**** Available records
(* ===== verification/NinepClient.v ===== *)
(** The blocking 9P client of [src/src/frontend/ninep_client.rs], which Lua
    handlers use, and its composition with the server of [Ninep].

    A client operation is a [Proc.proc]: its state is the client's and the
    bytes it has not read from the connection yet; a [Call] writes a message
    and returns what the peer sends in answer, or the error of the write. *)
From S2P Require Import Prelude RustStr Proc Wire Router Ninep NinepReplies NinepInv NinepSpec NinepConn.
#[local] Open Scope proc_scope.

(** * Addresses *)
Inductive target := Unix (path : bytes) | Tcp (host : bytes).

Definition parse_addr (addr : bytes) : target :=
  match strip_prefix (str "sock:") addr with
  | Some path => Unix path
  | None =>
      match strip_prefix (str "tcp:") addr with
      | Some host => Tcp host
      | None => Unix addr
      end
  end.

(** * The client *)
Record Client := mkClient {
  cl_input : bytes;     (** what was received and not read yet *)
  cl_msize : N;
  cl_next_fid : N;
}.

Definition nl : bytes := [chr 10].
Definition NOFID : N := 0xFFFFFFFF.

Module Client.
Abbreviation proc := (proc Client bytes (result bytes bytes) Empty_set bytes).

Definition with_input (f : bytes -> bytes) (c : Client) : Client :=
  mkClient (f (cl_input c)) (cl_msize c) (cl_next_fid c).
Definition with_msize (m : N) (c : Client) : Client :=
  mkClient (cl_input c) m (cl_next_fid c).
Definition with_next_fid (n : N) (c : Client) : Client :=
  mkClient (cl_input c) (cl_msize c) n.

(** [conn.read_exact(buf).map_err(..)]: the connection is at its end when it
    does not hold enough. *)
Definition read_exact (what : bytes) (n : nat) : proc bytes :=
  (let! r := modify (fun c =>
     if Nat.leb n (length (cl_input c))
     then (Some (take n (cl_input c)), with_input (drop n) c)
     else (None, with_input (fun _ => []) c)) in
   ok_or r (what ++ str ": failed to fill whole buffer")).
(* ===== verification/SshAuth.v ===== *)
(** Authentication of the SSH frontend ([src/src/frontend/sshfs.rs]): the
    server's configuration, the sessions it makes, password and public-key
    checks, and the loading of an [authorized_keys] file.

    The [russh] library (the SSH protocol) and [ed25519_dalek] (which of the 32
    bytes are a key) are outside the sources: an offered key is its 32 bytes
    when it is an ed25519 key, and [from_bytes] is a parameter. *)
From S2P Require Import Prelude RustStr.

Inductive Auth := Accept | Reject.

#[export] Instance Auth_eq_dec : EqDecision Auth.
Proof. solve_decision. Defined.

(** * Server and sessions *)

(** [srv_sem] is the number of permits left, when connections are limited. *)
Record SshServer := mkSshServer {
  srv_password : option bytes;
  srv_authorized_keys : list bytes;
  srv_userpasswds : list (bytes * bytes);
  srv_sem : option N;
}.

Record SshSession := mkSshSession {
  ss_authorized_keys : list bytes;
  ss_password : option bytes;
  ss_userpasswds : list (bytes * bytes);
  ss_channels : gset N;
  ss_permit : bool;
}.

(** [try_acquire_owned]: a permit, if one is left. *)
Definition try_acquire (sem : option N) : bool * option N :=
  match sem with
  | Some n => if N.ltb 0 n then (true, Some (n - 1)%N) else (false, Some n)
  | None => (false, None)
  end.

Definition new_client (srv : SshServer) : SshSession * SshServer :=
  let '(permit, sem) := try_acquire (srv_sem srv) in
  (mkSshSession (srv_authorized_keys srv) (srv_password srv) (srv_userpasswds srv) ∅ permit,
   mkSshServer (srv_password srv) (srv_authorized_keys srv) (srv_userpasswds srv) sem).

Definition auth_none (s : SshSession) (user : bytes) : Auth := Reject.

Definition auth_password (s : SshSession) (user password : bytes) : Auth :=
  let any_user :=
    existsb (fun up => bool_decide (fst up = user) && bool_decide (snd up = password)) (ss_userpasswds s) in
  let ok := match ss_password s with
            | Some expected => if bool_decide (password = expected) then true else any_user
            | None => any_user
            end in
  let ok := ok || (match ss_password s with None => true | Some _ => false end &&
                   is_empty (ss_userpasswds s)) in
  if ok then Accept else Reject.

(** [public_key] is [None] when the key is not an ed25519 key. *)
Definition key_is_trusted (s : SshSession) (public_key : option bytes) : bool :=
  match public_key with
  | None => false
  | Some pub_bytes => existsb (fun vk => bool_decide (vk = pub_bytes)) (ss_authorized_keys s)
  end.

Definition auth_publickey (s : SshSession) (user : bytes) (public_key : option bytes) : Auth :=
  if key_is_trusted s public_key || is_empty (ss_authorized_keys s) then Accept else Reject.

(** The check made when a key is offered is the same. *)
Definition auth_publickey_offered (s : SshSession) (user : bytes) (public_key : option bytes) : Auth :=
  if key_is_trusted s public_key || is_empty (ss_authorized_keys s) then Accept else Reject.

(** ** Channels: whether an SFTP loop is started. *)
Definition with_channels (f : gset N -> gset N) (s : SshSession) : SshSession :=
  mkSshSession (ss_authorized_keys s) (ss_password s) (ss_userpasswds s) (f (ss_channels s)) (ss_permit s).

Definition channel_open_session (s : SshSession) (channel : N) : SshSession :=
  with_channels (union {[ channel ]}) s.

(** What a handler asks of the session, in order. *)
Inductive ssh_action := ChannelSuccess (channel : N) | StartSftp (channel : N) | CloseChannel (channel : N).

(** [sent]: whether [session.channel_success] succeeds; its error ends the
    handler. *)
Definition subsystem_request (s : SshSession) (channel : N) (name : bytes) (sent : bool) :
    SshSession * result (list ssh_action) unit :=
  if bool_decide (name = str "sftp") then
    if sent then
      if bool_decide (channel ∈ ss_channels s)
      then (with_channels (fun cs => cs ∖ {[ channel ]}) s, Ok [ChannelSuccess channel; StartSftp channel])
      else (s, Ok [ChannelSuccess channel])
    else (s, Err tt)
  else (s, Ok []).

Definition channel_eof (s : SshSession) (channel : N) : SshSession := s.

Definition channel_close (s : SshSession) (channel : N) : SshSession * list ssh_action :=
  (with_channels (fun cs => cs ∖ {[ channel ]}) s, [CloseChannel channel]).

(** * Base64 *)
Definition b64_chars : bytes :=
  str "ABCDEFGHIJKLMNOPQRSTUVWXYZabcdefghijklmnopqrstuvwxyz0123456789+/".

Fixpoint position (c : byte) (l : bytes) : option N :=
  match l with
  | [] => None
  | x :: l => if Ascii.eqb x c then Some 0%N else N.succ <$> position c l
  end.

(** The loop: [buf] and [bits] as in the code, [acc] the bytes pushed so far. *)
Fixpoint b64_loop (input : bytes) (buf bits : N) (acc : bytes) : result bytes bytes :=
  match input with
  | [] => Ok acc
  | c :: input =>
      if Ascii.eqb c "=" then Ok acc
      else match position c b64_chars with
           | None => Err (str "invalid base64")
           | Some val =>
               let buf := N.lor (u32_wrap (N.shiftl buf 6)) val in
               let bits := (bits + 6)%N in
               if N.leb 8 bits then
                 let bits := (bits - 8)%N in
                 b64_loop input (N.land buf (N.shiftl 1 bits - 1)) bits
                   (acc ++ [chr (N.shiftr buf bits)])
               else b64_loop input buf bits acc
           end
  end.

Definition simple_base64_decode (input : bytes) : result bytes bytes := b64_loop input 0 0 [].

(** * The [authorized_keys] file *)
Section keys.
(** [VerifyingKey::from_bytes]: whether 32 bytes are a key. *)
Variable from_bytes : bytes -> bool.

(** The key a line holds. *)
Definition key_of_line (line : bytes) : option bytes :=
  let line := trim line in
  if is_empty line || starts_with (str "#") line then None
  else
    match split_whitespace line with
    | kind :: data :: _ =>
        if bool_decide (kind = str "ssh-ed25519") then
          match simple_base64_decode data with
          | Ok key_bytes =>
              if Nat.eqb (length key_bytes) 32 && from_bytes key_bytes then Some key_bytes else None
          | Err _ => None
          end
        else None
    | _ => None
    end.

(** [load_authorized_keys] on the text of the file. *)
Definition load_authorized_keys (content : bytes) : list bytes := omap key_of_line (lines content).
********
Give back the opening line of the records above and every line after it, up to and including the one with "and returns what", unchanged.

(* ===== verification/NinepClient.v ===== *)
(** The blocking 9P client of [src/src/frontend/ninep_client.rs], which Lua
    handlers use, and its composition with the server of [Ninep].

    A client operation is a [Proc.proc]: its state is the client's and the
    bytes it has not read from the connection yet; a [Call] writes a message
    and returns what the peer sends in answer, or the error of the write. *)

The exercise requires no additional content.